# Neo4j: Modelling 'series' of events

One of the things I’ve never worked out how to model in my football graph is series of matches so that I could answer questions like the following:

How many goals has Robin Van Persie scored in his last 10 matches in the Barclays Premier League?

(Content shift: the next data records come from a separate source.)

Lemma set_buffer_same bs n b : set_buffer bs n b n = b.
Proof. unfold set_buffer. by rewrite Nat.eqb_refl. Qed.
Lemma set_buffer_other bs n b m : m <> n -> set_buffer bs n b m = bs m.
Proof. unfold set_buffer. intros H. by apply Nat.eqb_neq in H as ->. Qed.

Abbreviation latest_source e := (source (latest e)).

Definition entry_holds (data : StoredKeyValuePairs) (bs : buffers) (e : ReadModifyWriteEntry) : Prop :=
  condition_holds (contents data !! rmw_key e) (bs (latest_source e)).

Lemma validate_entry_spec data t e bs : exists v,
  (v = true <-> entry_holds data bs e) /\
  validate_entry data t e bs =
    (v, if v && conditional (bs (latest_source e)) then set_buffer bs (latest_source e) (set_time (bs (latest_source e)) t) else bs).
Proof.
  unfold validate_entry, entry_holds, condition_holds, conditional. rewrite contents_find. cbn zeta.
  set (g := Clean _). destruct (IsUnknown g) eqn:Eu; cbn [negb].
  - exists true. split; [|done]. apply IsUnknown_spec in Eu. tauto.
  - assert (g <> Unknown) by (rewrite <- IsUnknown_spec; congruence).
    destruct (contents data !! rmw_key e) as [it|].
    + exists (Equivalent g (value_generation it)). split; [tauto|]. by destruct (Equivalent _ _).
    + exists (IsNoValue g). split; [unfold IsNoValue; rewrite bytes_eqb_spec; tauto|]. by destruct (IsNoValue g).
Qed.

Lemma validate_all_app {A} (f : A -> buffers -> bool * buffers) l1 : forall l2 bs,
  validate_all f (l1 ++ l2) bs =
  let '(v1, bs) := validate_all f l1 bs in let '(v2, bs) := validate_all f l2 bs in (v2 && v1, bs).
Proof.
  induction l1 as [|a l1 IH]; intros l2 bs; cbn.
  - destruct (validate_all f l2 bs). by rewrite andb_true_r.
  - destruct (f a bs) as [v bs1]. rewrite IH. destruct (validate_all f l1 bs1) as [v1 bs2].
    destruct (validate_all f l2 bs2) as [v2 bs3]. by rewrite andb_assoc.
Qed.

Lemma validate_flat data t l : forall bs,
  ValidateEntryConditions data t l bs = validate_all (validate_entry data t) (read_modify_writes l) bs.
Proof.
  induction l as [|e l IH]; intros bs; [done|]. unfold ValidateEntryConditions, read_modify_writes in *. cbn [validate_all mbind list_bind].
  rewrite validate_all_app. destruct e as [e|d]; cbn [ValidateEntry].
  - cbn [validate_all]. destruct (validate_entry data t e bs) as [v bs1]. by rewrite IH.
  - destruct (validate_all _ (superseded d) bs) as [v bs1]. by rewrite IH.
Qed.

A brute force approach would be to get all the matches featuring Robin Van Persie in a certain competition, order them by date and take the top ten which would work but doesn’t feel very graph.

I wanted to have a linked list of Robin Van Persie’s Premier League matches in the graph so that I could very quickly traverse the graph and find the answer to my question.

One example of using a linked list could be for modelling television episodes where we capture the most recent episode and then have relationship between consecutive episodes:

This approach works well when a node is only part of one series and if we wanted to create a linked list of the consecutive matches that Robin Van Persie has played in we might model it using this approach:

It becomes a bit more interesting if we want to model multiple series of matches e.g. modelling consecutive Premier League matches as well as consecutive Champions League matches.

One way to do this would be to continue to use the 'next' relationship and have multiple linked lists of matches in different competitions

A query to find Robin Van Persie’s previous 2 Champions League matches from a particular match might read like this:

``````MATCH (g:Game)<-[:in]-(playerInMatch)<-[:played]-(player)
WHERE g.name = "Match 4" AND player.name = "Robin Van Persie"
WITH playerInMatch
MATCH (playerInMatch)<-[:NEXT*1..2]-(previousPlayerInMatch)-[:in]->(previousGame)
RETURN previousGame, previousPlayerInMatch``````

This works fine as long as each match is only part of one series but becomes problematic if we want to include a match in multiple series

e.g. the series of all Robin Van Persie matches as well as the series of Robin Van Persie matches played in the Champions League.

One way to do this would be to keep our 'next' relationships as they are but add a property to the relationship to indicate which 'series' we were interested in following:

The query to find previous Champions League matches would now read like this:

``````MATCH (g:Game)<-[:in]-(playerInMatch)<-[:played]-(player)
WHERE g.name = "Match 4" AND player.name = "Robin Van Persie"
WITH playerInMatch
MATCH (playerInMatch)<-[n:NEXT*1..2]-(previousPlayerInMatch)-[:in]->(previousGame)
WHERE n.series = "CL"
RETURN previousGame, previousPlayerInMatch``````

Whenever I find myself modelling something through properties it’s often the case that I’ve missed a domain concept. In this example the overloading of the next relationship indicates a missing concept.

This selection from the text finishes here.